Any input is greatly appreciated.

P.S. Moderators if this is against any rules I apologize. I'm not plugging anything here. Just trying to get a little bit of info from an easily reachable source. After all, this may help everyone on here, so I figured I'd be doing our members a disservice if I didn't ask!


----------



## 300Yards (Jan 23, 2007)

I would say a safe bet would be from $20-$30, if you really wanto compete with oter books out there. BTW, where'd you end up getting the pics?


----------



## Foster4 (May 2, 2007)

i'm guessing paperback book. So i would guess 10-15 would be a good price.


----------



## 65nlovenit (Dec 8, 2006)

I'd have to agree with Foster4, 10-15 sounds about right.
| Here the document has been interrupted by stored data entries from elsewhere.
Lemma well_named_file (B : gmap string Binary.t) name current part b :
  match B !! name with
  | Some b0 => b = Binary.attach current part b0
  | None => Binary.name b = name ∧ Binary.parts b = {[current := part]}
  end →
  well_named B → well_named (<[name := b]> B).
Proof.
  intros Hwhich Hwn name0 b0. destruct (decide (name0 = name)) as [->|Hne].
  - rewrite lookup_insert_eq. intros [= <-].
    destruct (B !! name) as [b1|] eqn:Hl; [|by destruct Hwhich].
    subst b. simpl. by apply Hwn.
  - rewrite lookup_insert_ne by done. apply Hwn.
Qed.

(** One turn of the loop over the parts, below the threshold. *)
Lemma part_turn now all_regex part (s s' : Run Store.t) :
  part_body regex_search now all_regex part s = Ok s' → count s = 0 →
  db s' = db s ∧ count s' = 0
  ∧ ((binaries s' = binaries s ∧ filed s' = filed s
      ∧ passed_over regex_search now all_regex part)
     ∨ ∃ name current b,
         binaries s' = <[name := b]> (binaries s)
         ∧ filed s' = filed s ++ [(name, current, part)]
         ∧ match binaries s !! name with
           | Some b0 => b = Binary.attach current part b0
           | None => Binary.name b = name ∧ Binary.parts b = {[current := part]}
           end).
Proof.
  unfold part_body. intros Hp Hc.
  destruct (for_each _ _ _) as [s1|] eqn:Hloop; [|done]. simpl in Hp.
  apply rule_loop in Hloop as (Hsh & Hc1 & Hout). simpl in *.
  rewrite Hc1, Hc in Hp. change (CHUNK_SIZE <=? 0) with false in Hp.
  injection Hp as <-. split; [done|]. split; [congruence|done].
Qed.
If it goes over big and there's another one in the mix, then you can bump the price.

Del


----------



## GolfKid22 (Apr 17, 2007)

12-15 sounds good to me


----------



## golfermatt91 (Jul 14, 2006)

If it was 10$ I would buy it Im young so I dont have a lot of money to fork over for this so 10-15 sounds good. lmk when its finished I need to shave a few strokes off


----------



## 300Yards (Jan 23, 2007)

50 pages of information...full of pics, and ya'll are saying $10??


----------



## Will (May 12, 2007)

Id agree, 50 page paperback $12-$15. If it was hardback, Id bump that to $20-$25.


----------



## cbwheeler (Apr 9, 2007)

Well the thing is, it will be strictly an e-book to start off. Meaning I'm not going to print it and sell it in book stores. I'm simply going to sell it online downloadable as a .pdf or something of the sort. This is how I can sell it so cheaply. I've never written a full length book before, and this is bordering on that, so the goal is to get a little bit of book writing experience, while creating a valuable resource for all golfers, but more than anything, I'm not doing this to just make a little money, I'm doing it to help people score better.
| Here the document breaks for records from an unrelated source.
(** [Vote.cast_vote]: the pair is (success, is_new_vote). *)
Definition cast_vote (voter_id : string) (vote_yes : bool) (self : t)
    : (bool * bool) * t :=
  if decide (status self ≠ PENDING) then ((false, false), self)
  else if decide (voter_id ∉ eligible_voters self) then ((false, false), self)
  else
    let is_new_vote :=
      andb (bool_decide (voter_id ∉ yes_votes self))
           (bool_decide (voter_id ∉ no_votes self)) in
    let yes1 := yes_votes self ∖ {[voter_id]} in
    let no1 := no_votes self ∖ {[voter_id]} in
    if vote_yes
    then ((true, is_new_vote), set_votes (yes1 ∪ {[voter_id]}) no1 self)
    else ((true, is_new_vote), set_votes yes1 (no1 ∪ {[voter_id]}) self).

(** [Vote.withdraw_vote] *)
Definition withdraw_vote (voter_id : string) (self : t) : bool * t :=
  if decide (status self ≠ PENDING) then (false, self)
  else if decide (voter_id ∉ eligible_voters self) then (false, self)
  else if decide ((voter_id ∉ yes_votes self) ∧ (voter_id ∉ no_votes self))
  then (false, self)
  else
    (true, set_votes (yes_votes self ∖ {[voter_id]})
                     (no_votes self ∖ {[voter_id]}) self).

(** The counts and the two fractions computed by [check_result], with the
    source's guard on the denominator. *)
Definition total_voters (self : t) : Z := Z.of_nat (size (eligible_voters self)).
Definition yes_count (self : t) : Z := Z.of_nat (size (yes_votes self)).
Definition no_count (self : t) : Z := Z.of_nat (size (no_votes self)).

Definition current_percentage (self : t) : Q :=
  if 0 <? total_voters self
  then Float.truediv (yes_count self) (total_voters self)
  else 0%Q.

Definition max_possible (self : t) : Q :=
  let voted_count := yes_count self + no_count self in
  let remaining := total_voters self - voted_count in
  if 0 <? total_voters self
  then Float.truediv (yes_count self + remaining) (total_voters self)
  else 0%Q.

(** [Vote.check_result]; [None] is "no result yet". *)
Definition check_result (now : Q) (self : t) : option VoteStatus * t :=
  if decide (status self ≠ PENDING) then (Some (status self), self)
  else if total_voters self =? 0 then (None, self)
  else if Qgeb (current_percentage self) (required_percentage self)
  then (Some PASSED, set_status PASSED self)
  else if Qltb (max_possible self) (required_percentage self)
  then (Some REJECTED, set_status REJECTED self)
  else if Qgtb (now - start_time self)%Q (timeout self)
  then (Some TIMEOUT, set_status TIMEOUT self)
  else (None, self).

(** [Vote.cancel] *)
Definition cancel (self : t) : bool * t :=
  if decide (status self ≠ PENDING) then (false, self)
  else (true, set_status CANCELLED self).

(** The calls that reach one ballot, for statements about sequences. *)
Inductive call : Type :=
  | Cast (voter_id : string) (vote_yes : bool)
  | Withdraw (voter_id : string)
  | CheckResult (now : Q)
  | Cancel.

Definition exec (c : call) (self : t) : t :=
  match c with
  | Cast voter_id vote_yes => snd (cast_vote voter_id vote_yes self)
  | Withdraw voter_id => snd (withdraw_vote voter_id self)
  | CheckResult now => snd (check_result now self)
  | Cancel => snd (cancel self)
  end.

Definition exec_all (cs : list call) (self : t) : t :=
  foldl (λ v c, exec c v) self cs.

(** [Vote.get_progress]; [now] is the reading of [time.time()]. *)
Definition get_progress (now : Q) (self : t) : Progress.t :=
  let total := Z.of_nat (size (eligible_voters self)) in
  let yes_count := Z.of_nat (size (yes_votes self)) in
  let no_count := Z.of_nat (size (no_votes self)) in
  let voted_count := yes_count + no_count in
  let remaining := total - voted_count in
  let current_percentage :=
    if 0 <? total
    then Float.mul (Float.truediv yes_count total) (Float.of_int 100)
    else 0%Q in
  let required_yes :=
    py_int (Float.mul (Float.of_int total) (required_percentage self)) in
  let elapsed := (now - start_time self)%Q in
  let remaining_time := Qmax 0 (Float.sub (timeout self) elapsed) in
  {| Progress.vote_id := vote_id self;
     Progress.type := vote_type self;
     Progress.status := VoteStatus_value (status self);
     Progress.description := description self;
     Progress.initiator := initiator self;
     Progress.total_voters := total;
     Progress.yes_votes := yes_count;
     Progress.no_votes := no_count;
     Progress.not_voted := remaining;
     Progress.voted_count := voted_count;
     Progress.current_percentage := current_percentage;
     Progress.required_percentage :=
       Float.mul (required_percentage self) (Float.of_int 100);
     Progress.required_yes := required_yes;
     Progress.elapsed_time := elapsed;
     Progress.remaining_time := remaining_time;
     Progress.timeout := timeout self |}.

End Vote.

(** ** Python dicts that are iterated: association lists in insertion order *)

Module Dict.

Definition t (V : Type) : Type := list (string * V).

(** [d.get(k)] *)
Fixpoint get {V} (k : string) (d : t V) : option V :=
  match d with
  | [] => None
  | (k', v) :: d' => if decide (k' = k) then Some v else get k d'
  end.

(** [d[k] = v]: an existing key keeps its place, a new key goes last. *)
Fixpoint set {V} (k : string) (v : V) (d : t V) : t V :=
  match d with
  | [] => [(k, v)]
  | (k', v') :: d' =>
      if decide (k' = k) then (k, v) :: d' else (k', v') :: set k v d'
  end.

(** [del d[k]] for a key of [d]. *)
Fixpoint del {V} (k : string) (d : t V) : t V :=
  match d with
  | [] => []
  | (k', v') :: d' => if decide (k' = k) then d' else (k', v') :: del k d'
  end.

Definition keys {V} (d : t V) : list string := d.*1.
Definition values {V} (d : t V) : list V := d.*2.

(** The keys of a dict are distinct. *)
Definition wf {V} (d : t V) : Prop := NoDup (keys d).

End Dict.

(** ** [VoteManager] *)

Module VoteManager.

Record t : Type := mk {
  active_votes : Dict.t Vote.t;
  _vote_counter : Z
}.

Definition init : t := {| active_votes := []; _vote_counter := 0 |}.

(** [get_all_pending_votes] *)
Definition get_all_pending_votes (self : t) : list Vote.t :=
  filter (λ vote, Vote.status vote = PENDING) (Dict.values (active_votes self)).

(** The f-string [f"{vote_type}_{counter}_{int(time.time())}"]. *)
Definition make_vote_id (vote_type : string) (counter : Z) (now : Q) : string :=
  vote_type +:+ "_" +:+ pretty counter +:+ "_" +:+ pretty (py_int now).

(** [create_vote]; the clock is read twice: [now_id] for the id and [now]
    inside [Vote.__init__]. *)
Definition create_vote (now_id now : Q) (vote_type initiator initiator_id : string)
    (eligible_voters : gset string) (required_percentage timeout : Q)
    (callback : option Callback) (description : string) (self : t)
    : option Vote.t * t :=
  if decide (Exists (λ vote, Vote.vote_type vote = vote_type
                             ∧ Vote.status vote = PENDING)
                    (Dict.values (active_votes self)))
  then (None, self)
  else
    let counter := _vote_counter self + 1 in
    let vote_id := make_vote_id vote_type counter now_id in
    let pending_count := Z.of_nat (length (get_all_pending_votes self)) in
    let index := pending_count + 1 in
    let vote := Vote.init now vote_id vote_type initiator initiator_id
                  eligible_voters required_percentage timeout callback
                  description index in
    (Some vote, {| active_votes := Dict.set vote_id vote (active_votes self);
                   _vote_counter := counter |}).

(** [get_vote] *)
Definition get_vote (vote_id : string) (self : t) : option Vote.t :=
  Dict.get vote_id (active_votes self).

(** [get_vote_by_index]: the first match in iteration order. *)
Definition get_vote_by_index (index : Z) (self : t) : option Vote.t :=
  List.find (λ vote, bool_decide (Vote.status vote = PENDING
                                  ∧ Vote.index vote = index))
            (Dict.values (active_votes self)).

(** [get_pending_vote_by_type] *)
Definition get_pending_vote_by_type (vote_type : string) (self : t)
    : option Vote.t :=
  List.find (λ vote, bool_decide (Vote.vote_type vote = vote_type
                                  ∧ Vote.status vote = PENDING))
            (Dict.values (active_votes self)).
You can go buy some BS swing course that promises to have you shooting 10 shots better in one practice session, but believe me, they're bogus and don't work. And the shady thing is, you'll pay $150-$300 for those. What I want to do is develop an affordable product that works, not trick people with clever marketing.

Thanks for the replies fellas. Your information is invaluable and rest assured, you'll all get a discount when it's finished. As of now, I haven't set a timeline as I have A LOT going on right now.

BTW 300, any pictures or supplementary videos that I use will be taken myself or with the help of a friend.

Thanks again guys.


----------



## cbwheeler (Apr 9, 2007)

By the way guys, as the book develops, I may be asking more questions and/or updating this thread with information as to when you can expect it to be finished or perhaps give some sneak peaks on my website, which by the way, is close to being done, I just need to organize things a little more.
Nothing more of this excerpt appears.